* _Problem to work on_
Reproduce all the entries, matching the original word for word.

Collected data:
Lemma download_link_skip_without_callback_witness :
  let d : Disk := {[ "/patches/p1.zip" := list_byte_of_string "abc" ]} in
  let requests_get :=
    fun _ : string => Some (mkResponse (Some 3) [list_byte_of_string "abc"]) in
  download_link (T := unit) requests_get
    "https://updates.oracle.com/Orion/Download/p1.zip" None "/patches" None false
    (mkEffects d [] 0%nat)
  = (Raise TypeError, mkEffects d [] 0%nat).
Proof.
  intros d requests_get.
  exact (proj1 (download_link_skip_without_callback requests_get
                  "https://updates.oracle.com/Orion/Download/p1.zip" None
                  "/patches" (mkEffects d [] 0%nat)
                  (mkResponse (Some 3) [list_byte_of_string "abc"]) eq_refl)
               eq_refl).
Defined.

(** ** Logon to Oracle Support *)

(** On a status the loop has no branch for, a pass through the body changes
    nothing and goes round again. *)
Lemma loop_body_unexpected_status (st : Logon.State) :
  handled_status (Logon.status st) = false ->
  Logon.loop_body st = Logon.Again st.
Proof.
  unfold handled_status, Logon.loop_body. intros Hstatus.
  repeat (apply orb_false_elim in Hstatus as [Hstatus ?]).
  by repeat match goal with H : (_ =? _) = false |- _ => rewrite H; clear H end.
Qed.

Lemma loop_unexpected_status_runs_on (fuel : nat) (st : Logon.State) :
  handled_status (Logon.status st) = false -> Logon.loop fuel st = None.
Proof.
  intros Hstatus. induction fuel as [|fuel IH]; [done|].
  simpl. by rewrite loop_body_unexpected_status.
Qed.

(** A 401 ends the logon with 1, a 200 with 0, each in one pass. *)
Lemma logon_unauthorized resp rest fuel :
  Logon.status_code resp = Logon.UNAUTHORIZED ->
  exists st, Logon.logon_oracle_support (S fuel) (resp :: rest)
             = Some (Return 1, Some st)
             /\ Logon.cookie_jar st = None.
Proof.
  intros Hstatus. unfold Logon.logon_oracle_support. simpl.
  unfold Logon.loop_body. simpl. rewrite Hstatus. simpl.
  rewrite Hstatus. simpl. eauto.
Qed.

Lemma logon_ok resp rest fuel :
  Logon.status_code resp = Logon.OK ->
  exists st, Logon.logon_oracle_support (S fuel) (resp :: rest)
             = Some (Return 0, Some st)
             /\ Logon.cookie_jar st
                = Some (Logon.jar_update (Logon.cookies resp) (Logon.cookies resp)).
Proof.
  intros Hstatus. unfold Logon.logon_oracle_support. simpl.
  unfold Logon.loop_body. simpl. rewrite Hstatus. simpl.
  rewrite Hstatus. simpl. eauto.
Qed.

* _Written answer_
Lemma download_link_skip_without_callback_witness :
  let d : Disk := {[ "/patches/p1.zip" := list_byte_of_string "abc" ]} in
  let requests_get :=
    fun _ : string => Some (mkResponse (Some 3) [list_byte_of_string "abc"]) in
  download_link (T := unit) requests_get
    "https://updates.oracle.com/Orion/Download/p1.zip" None "/patches" None false
    (mkEffects d [] 0%nat)
  = (Raise TypeError, mkEffects d [] 0%nat).
Proof.
  intros d requests_get.
  exact (proj1 (download_link_skip_without_callback requests_get
                  "https://updates.oracle.com/Orion/Download/p1.zip" None
                  "/patches" (mkEffects d [] 0%nat)
                  (mkResponse (Some 3) [list_byte_of_string "abc"]) eq_refl)
               eq_refl).
Defined.

(** ** Logon to Oracle Support *)

(** On a status the loop has no branch for, a pass through the body changes
    nothing and goes round again. *)
Lemma loop_body_unexpected_status (st : Logon.State) :
  handled_status (Logon.status st) = false ->
  Logon.loop_body st = Logon.Again st.
Proof.
  unfold handled_status, Logon.loop_body. intros Hstatus.
  repeat (apply orb_false_elim in Hstatus as [Hstatus ?]).
  by repeat match goal with H : (_ =? _) = false |- _ => rewrite H; clear H end.
Qed.

Lemma loop_unexpected_status_runs_on (fuel : nat) (st : Logon.State) :
  handled_status (Logon.status st) = false -> Logon.loop fuel st = None.
Proof.
  intros Hstatus. induction fuel as [|fuel IH]; [done|].
  simpl. by rewrite loop_body_unexpected_status.
Qed.

(** A 401 ends the logon with 1, a 200 with 0, each in one pass. *)
Lemma logon_unauthorized resp rest fuel :
  Logon.status_code resp = Logon.UNAUTHORIZED ->
  exists st, Logon.logon_oracle_support (S fuel) (resp :: rest)
             = Some (Return 1, Some st)
             /\ Logon.cookie_jar st = None.
Proof.
  intros Hstatus. unfold Logon.logon_oracle_support. simpl.
  unfold Logon.loop_body. simpl. rewrite Hstatus. simpl.
  rewrite Hstatus. simpl. eauto.
Qed.

Lemma logon_ok resp rest fuel :
  Logon.status_code resp = Logon.OK ->
  exists st, Logon.logon_oracle_support (S fuel) (resp :: rest)
             = Some (Return 0, Some st)
             /\ Logon.cookie_jar st
                = Some (Logon.jar_update (Logon.cookies resp) (Logon.cookies resp)).
Proof.
  intros Hstatus. unfold Logon.logon_oracle_support. simpl.
  unfold Logon.loop_body. simpl. rewrite Hstatus. simpl.
  rewrite Hstatus. simpl. eauto.
Qed.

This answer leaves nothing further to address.